Detecting AI-generated voice deepfakes proves to be a challenging task for both English and Mandarin speakers, even when they are aware that they may be listening to artificially generated speech. This presents a significant risk for the billions of people who speak these languages, as they can easily be deceived by deepfake scams and misinformation.

In a study conducted by Kimberly Mai and her team at University College London, over 500 participants were given the task of identifying speech deepfakes from a series of audio clips. Some clips featured the genuine voice of a female speaker reading standard sentences in English or Mandarin, while others were deepfakes generated by AI models trained on female voices.

The participants were divided into two groups. The first group listened to 20 voice samples in their native language and had to determine whether the clips were real or fake. The results showed that the deepfakes and authentic voices were correctly identified about 70% of the time for both English and Mandarin samples. This finding suggests that the detection of deepfakes in real-life situations would be even more challenging, as individuals would not be aware beforehand that they might be hearing AI-generated speech.

The second group was presented with 20 pairs of audio clips, each containing the same sentence spoken by a human and a deepfake. Their task was to identify the fake clip. In this scenario, the detection accuracy increased to over 85%. However, the researchers acknowledged that this setup gave the listeners an unrealistic advantage, as it is not representative of real-life situations where listeners are unaware of the authenticity of what they are hearing.

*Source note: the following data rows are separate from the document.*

Lemma conversion_throw_marshal test o k w w' :
  conversion_throw test o k w w' -> marshal o w [] w'.
Proof.
  intros (_ & He & _ & [Ht|[Ht Hg]] & _); (split; [done|]).
  - exists []. by rewrite app_nil_r.
  - eexists. split; [apply Ht|]. cbn. repeat split; try done.
    by repeat constructor.
Qed.

Lemma request_steps_marshal o w r w' :
  request_steps o w r w' -> marshal o w (request_pointers r) w'.
Proof.
  intros (w1 & w2 & w3 & w4 & w5 & H1 & H2 & H3 & H4 & H5 & H6).
  apply string_step_marshal in H1, H2, H4, H6.
  apply scalar_step_marshal in H3, H5.
  pose proof (marshal_trans _ _ _ _ _ _ H1
    (marshal_trans _ _ _ _ _ _ H2
      (marshal_trans _ _ _ _ _ _ H3
        (marshal_trans _ _ _ _ _ _ H4 (marshal_trans _ _ _ _ _ _ H5 H6))))) as H.
  by cbn in H.
Qed.

Lemma string_step_pending o k w p w' :
  string_step o k w p w' ->
  (cpp_exceptions = true -> pending w = None) ->
  cpp_exceptions = true -> pending w' = None.
Proof.
  intros [_ H] Hw Hm. destruct p as [a|].
  - destruct H as (_ & _ & v & s & _ & _ & _ & Hv).
    destruct v; try (destruct Hv as [Hv _]; congruence). by destruct Hv.
  - destruct H as (_ & _ & -> & _). auto.
Qed.

Lemma scalar_step_pending conv o k w n w' :
  scalar_step conv o k w n w' ->
  (cpp_exceptions = true -> pending w = None) ->
  cpp_exceptions = true -> pending w' = None.
Proof.
  intros (_ & _ & [(_ & -> & _)|(_ & _ & v & _ & Hv)]) Hw Hm; [auto|].
  destruct (conv v); destruct Hv as [Hv Hv']; [by destruct Hv'|congruence].
Qed.

Lemma request_steps_pending o w r w' :
  request_steps o w r w' ->
  (cpp_exceptions = true -> pending w = None) ->
  cpp_exceptions = true -> pending w' = None.
Proof.
  intros (w1 & w2 & w3 & w4 & w5 & H1 & H2 & H3 & H4 & H5 & H6) Hw.
  eapply string_step_pending; [apply H6|].
  eapply scalar_step_pending; [apply H5|].
  eapply string_step_pending; [apply H4|].
  eapply scalar_step_pending; [apply H3|].
  eapply string_step_pending; [apply H2|].
  eapply string_step_pending; [apply H1|]. done.
Qed.

Lemma ill_typed_request o test k :
  field_is test o k = false ->
  In (test, k)
    [(IsString, "platforms"); (IsString, "outputDir");
     (IsNumber, "concurrency"); (IsString, "strategy");
     (IsBoolean, "includePrivate"); (IsString, "filters")] ->
  well_typed_request o = false.
Proof.
  intros H Hin. unfold well_typed_request. cbn in Hin.
  repeat (destruct Hin as [[= <- <-]|Hin];
          [rewrite H; by rewrite ?andb_false_r|]).
  done.
Qed.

The study did not address the ability to identify whether the deepfakes sound like the target person being mimicked. Nonetheless, it is crucial to be able to discern the authentic voice of specific individuals, as scammers have exploited voice cloning to deceive employees into making financial transfers, and deepfakes of well-known politicians have been circulated on social media for misinformation campaigns.

While the research helps evaluate the advancements of AI-generated deepfakes in mimicking human voices, Hany Farid from the University of California, Berkeley, emphasizes the need for AI-powered deepfake detectors. The study also revealed that attempts to train participants to improve their deepfake detection skills were largely unsuccessful, underscoring the importance of developing automated systems to detect deepfakes.

Mai and her colleagues are now exploring the use of large language models capable of processing speech data to determine if they can effectively detect AI-generated deepfakes.